**Problem**
Check each line below for "Fixpoint" and report how many have it, nothing else.
(Information Opens)
(* ===== verification/MmSpec.v ===== *)
(** * What the allocator promises

    The abstract heap: a row of chunks.  Freeing marks a chunk free and joins the
    free neighbours ([coalesce]); allocating takes the front of a smallest free
    chunk that is large enough ([malloc_spec]). *)

From S2P Require Import Prelude MmHeap MmList MmLayout MmSteps.
Import MmHeap MmList MmLayout MmSteps.

Module MmSpec.

(** ** Live memory

    [live a cs d]: [d] is what the allocator returned for an allocated chunk of
    the row [cs] at [a]; [held a cs b]: [b] is an address of such memory. *)

Fixpoint live (a : Z) (cs : list chunk) (d : Z) : Prop :=
  match cs with
  | [] => False
  | c :: cs' => (c.2 = true /\ d = a + 8) \/ live (a + c.1) cs' d
  end.

Fixpoint held (a : Z) (cs : list chunk) (b : Z) : Prop :=
  match cs with
  | [] => False
  | c :: cs' => (c.2 = true /\ a + 8 <= b < a + c.1) \/ held (a + c.1) cs' b
  end.

(** The size of the memory at [d]. *)

Fixpoint usable (a : Z) (cs : list chunk) (d : Z) : Z :=
  match cs with
  | [] => 0
  | c :: cs' => if a + 8 =? d then c.1 - 8 else usable (a + c.1) cs' d
  end.

(** ** Operations *)

Fixpoint mark (a d : Z) (cs : list chunk) : list chunk :=
  match cs with
  | [] => []
  | c :: cs' => if a + 8 =? d then (c.1, false) :: cs' else c :: mark (a + c.1) d cs'
  end.

Fixpoint coalesce (cs : list chunk) : list chunk :=
  match cs with
  | [] => []
  | c :: cs' =>
    match c.2, coalesce cs' with
    | false, (t, false) :: r => (c.1 + t, false) :: r
    | _, r => c :: r
    end
  end.

Definition release (a : Z) (cs : list chunk) (d : Z) : list chunk := coalesce (mark a d cs).

(** The bytes a request of [n] bytes takes. *)

Definition need (n : Z) : Z := 16 * ((n + 8 + 15) / 16).

Inductive malloc_spec (a n : Z) (cs : list chunk) : Z -> list chunk -> Prop :=
| spec_null : (n = 0 \/ forall s, (s, false) ∈ cs -> s < need n) -> malloc_spec a n cs 0 cs
| spec_best cs1 s cs2 : 0 < n -> cs = cs1 ++ (s, false) :: cs2 -> need n <= s ->
    (forall t, (t, false) ∈ cs -> need n <= t -> s <= t) ->
    malloc_spec a n cs (a + total cs1 + 8) (cs1 ++ taken (need n) s ++ cs2).

(** ** Facts about rows *)

Lemma held_app a cs1 cs2 b : held a (cs1 ++ cs2) b <-> held a cs1 b \/ held (a + total cs1) cs2 b.
Proof.
  revert a. induction cs1 as [|c cs1 IH]; intros a; simpl; [replace (a + 0) with a by lia; tauto|].
  rewrite IH. replace (a + c.1 + total cs1) with (a + (c.1 + total cs1)) by lia. tauto.
Qed.

Lemma live_app a cs1 cs2 d : live a (cs1 ++ cs2) d <-> live a cs1 d \/ live (a + total cs1) cs2 d.
Proof.
  revert a. induction cs1 as [|c cs1 IH]; intros a; simpl; [replace (a + 0) with a by lia; tauto|].
  rewrite IH. replace (a + c.1 + total cs1) with (a + (c.1 + total cs1)) by lia. tauto.
Qed.

Lemma live_split a cs d : live a cs d <->
  exists cs1 s cs2, cs = cs1 ++ (s, true) :: cs2 /\ d = a + total cs1 + 8.
Proof.
  split.
  - revert a. induction cs as [|[s b] cs IH]; intros a; simpl; [done|]. intros [[-> ->]|H].
    + exists [], s, cs. simpl. split; [done|lia].
    + destruct (IH _ H) as (cs1 & t & cs2 & -> & ->). exists ((s, b) :: cs1), t, cs2. simpl. split; [done|lia].
  - intros (cs1 & s & cs2 & -> & ->). rewrite live_app. right. by left.
Qed.

Lemma held_range a cs b : Forall wf cs -> held a cs b -> a + 8 <= b < a + total cs.
Proof.
  intros Hw. revert a. induction Hw as [|c cs [Hc _] Hw IH]; intros a; simpl; [done|].
  pose proof (total_nonneg _ (wf_big _ Hw)). intros [[_ X]|X]; [lia|]. specialize (IH _ X). lia.
Qed.

Lemma live_range a cs d : Forall wf cs -> live a cs d -> a + 8 <= d /\ d + 8 <= a + total cs.
Proof.
  intros Hw. revert a. induction Hw as [|c cs [Hc _] Hw IH]; intros a; simpl; [done|].
  pose proof (total_nonneg _ (wf_big _ Hw)). intros [[_ X]|X]; [lia|]. specialize (IH _ X). lia.
Qed.

Lemma held_free a cs b x s : Forall wf cs -> held a cs b -> Chunk x s ∈ free_nodes a cs -> b < x \/ x + s <= b.
Proof.
  intros Hw. revert a. induction Hw as [|[t []] cs [Hc _] Hw IH]; intros a; simpl in *; [done|..].
  - intros [[_ H]|H] Hx; [|by eauto].
    destruct (free_nodes_range _ _ _ Hw Hx) as (? & ? & [= <- <-] & ? & _). lia.
  - intros [[? _]|H]; [done|]. pose proof (held_range _ _ _ Hw H).
    intros [[= -> ->]|Hx]%elem_of_cons; [lia|eauto].
Qed.

Lemma live_held a cs d : Forall wf cs -> live a cs d -> held a cs d.
Proof.
  intros Hw. revert a. induction Hw as [|c cs [Hc _] Hw IH]; intros a; simpl; [done|].
  intros [[H ->]|H]; [left; split; [done|lia]|right; auto].
Qed.

Lemma coalesce_cons c cs : coalesce (c :: cs) =
  match c.2, coalesce cs with
  | false, (t, false) :: r => (c.1 + t, false) :: r
  | _, r => c :: r
  end.
Proof. done. Qed.

Lemma held_coalesce a cs b : held a (coalesce cs) b <-> held a cs b.
Proof.
  revert a. induction cs as [|[s f] cs IH]; intros a; [done|]. rewrite coalesce_cons. cbn [held fst snd].
  rewrite <- IH. destruct f; [done|]. destruct (coalesce cs) as [|[t []] r]; [done..|].
  simpl. replace (a + (s + t)) with (a + s + t) by lia. naive_solver.
Qed.

Lemma live_coalesce a cs d : live a (coalesce cs) d <-> live a cs d.
Proof.
  revert a. induction cs as [|[s f] cs IH]; intros a; [done|]. rewrite coalesce_cons. cbn [live fst snd].
  rewrite <- IH. destruct f; [done|]. destruct (coalesce cs) as [|[t []] r]; [done..|].
  simpl. replace (a + (s + t)) with (a + s + t) by lia. naive_solver.
Qed.

Lemma coalesced_coalesce cs : coalesced (coalesce cs).
Proof.
  induction cs as [|[s f] cs IH]; [done|]. rewrite coalesce_cons. cbn [fst snd].
  destruct f; [simpl; by destruct (coalesce cs)|].
  destruct (coalesce cs) as [|[t []] [|[u []] r]]; simpl in *; tauto.
Qed.

Lemma coalesce_id cs : coalesced cs -> coalesce cs = cs.
Proof.
  induction cs as [|[s f] cs IH]; [done|]. cbn [coalesced]. intros [H1 H2].
  rewrite coalesce_cons, IH by done. destruct f; [done|]. by destruct cs as [|[t []] r].
Qed.

Lemma mark_app a cs1 s b cs2 : Forall wf cs1 ->
  mark a (a + total cs1 + 8) (cs1 ++ (s, b) :: cs2) = cs1 ++ (s, false) :: cs2.
Proof.
  intros Hw. revert a. induction Hw as [|c cs1 [Hc _] Hw IH]; intros a; simpl.
  - by rewrite (proj2 (Z.eqb_eq _ _)) by lia.
  - pose proof (total_nonneg _ (wf_big _ Hw)). rewrite (proj2 (Z.eqb_neq _ _)) by lia.
    replace (a + (c.1 + total cs1) + 8) with (a + c.1 + total cs1 + 8) by lia. by rewrite IH.
Qed.

Lemma live_mark a cs d d' : Forall wf cs -> d <> d' -> live a cs d' -> live a (mark a d cs) d'.
Proof.
  intros Hw Hne. revert a. induction Hw as [|c cs [Hc _] Hw IH]; intros a; simpl; [done|].
  destruct (Z.eqb_spec (a + 8) d) as [E|E]; simpl; intros [[H1 H2]|H]; [lia|by right|by left|right; auto].
Qed.

Lemma live_release a cs d d' : Forall wf cs -> d <> d' -> live a cs d' -> live a (release a cs d) d'.
Proof. intros. unfold release. rewrite live_coalesce. by apply live_mark. Qed.

(** Joining the free neighbours of one chunk is [coalesce]. *)

Lemma coalesce_app cs1 cs2 : coalesced cs1 -> lastb cs1 = true -> coalesce (cs1 ++ cs2) = cs1 ++ coalesce cs2.
Proof.
  induction cs1 as [|[s f] cs1 IH]; [done|]. cbn [app coalesced]. intros [H1 H2] Hl.
  assert (Hl' : lastb cs1 = true).
  { destruct cs1; [done|]. unfold lastb in *. by rewrite last_cons_cons in Hl. }
  rewrite coalesce_cons, IH by done. destruct f; [done|]. destruct cs1 as [|[t []] r]; [done..|].
  simpl in H1. done.
Qed.

Lemma coalesce_next s cs2 : coalesced cs2 ->
  coalesce ((s, false) :: cs2) = let '(s', cs2') := join_next s cs2 in (s', false) :: cs2'.
Proof.
  intros H. rewrite coalesce_cons, coalesce_id by done. by destruct cs2 as [|[t []] r].
Qed.

Lemma join_next_mid s cs2 : let '(s', cs2') := join_next s cs2 in
  exists mid, (s, false) :: cs2 = mid ++ cs2' /\ total mid = s' /\ Forall (fun c => c.2 = false) mid.
Proof.
  destruct cs2 as [|[t []] r]; simpl.
  - exists [(s, false)]. split_and!; [done|simpl; lia|by repeat constructor].
  - exists [(s, false)]. split_and!; [done|simpl; lia|by repeat constructor].
  - exists [(s, false); (t, false)]. split_and!; [done|simpl; lia|by repeat constructor].
Qed.

Lemma coalesce_join cs1 s cs2 : coalesced cs1 -> coalesced cs2 ->
  let '(s', cs2') := join_next s cs2 in
  let '(cs1', s'') := join_prev cs1 s' in
  coalesce (cs1 ++ (s, false) :: cs2) = cs1' ++ (s'', false) :: cs2' /\
  exists mid, cs1 ++ (s, false) :: cs2 = cs1' ++ mid ++ cs2' /\ total mid = s'' /\
    Forall (fun c => c.2 = false) mid.
Proof.
  intros H1 H2. pose proof (join_next_mid s cs2) as Hm. pose proof (coalesce_next s cs2 H2) as Hc.
  destruct (join_next s cs2) as [s' cs2'] eqn:EJ. destruct Hm as (mid & E & T & Hf).
  assert (Hnof : lastb cs1 = true -> coalesce (cs1 ++ (s, false) :: cs2) = cs1 ++ (s', false) :: cs2').
  { intros Hl. by rewrite coalesce_app, Hc. }
  destruct cs1 as [|[p b] cs1 _] using rev_ind; [split; [by apply Hnof|by exists mid]|].
  unfold join_prev, lastb in *. rewrite last_snoc in *. destruct b; [split; [auto|]; exists mid; by rewrite E|].
  rewrite removelast_last. apply coalesced_app in H1 as (H1 & _ & Hl). rewrite orb_false_r in Hl.
  rewrite <- !(assoc_L (++)). cbn [app]. split.
  - rewrite coalesce_app by done. f_equal. by rewrite coalesce_cons, Hc.
  - exists ((p, false) :: mid). rewrite E. split_and!; [done|simpl; lia|by constructor].
Qed.

End MmSpec.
(Information Closes)
**Answer**
5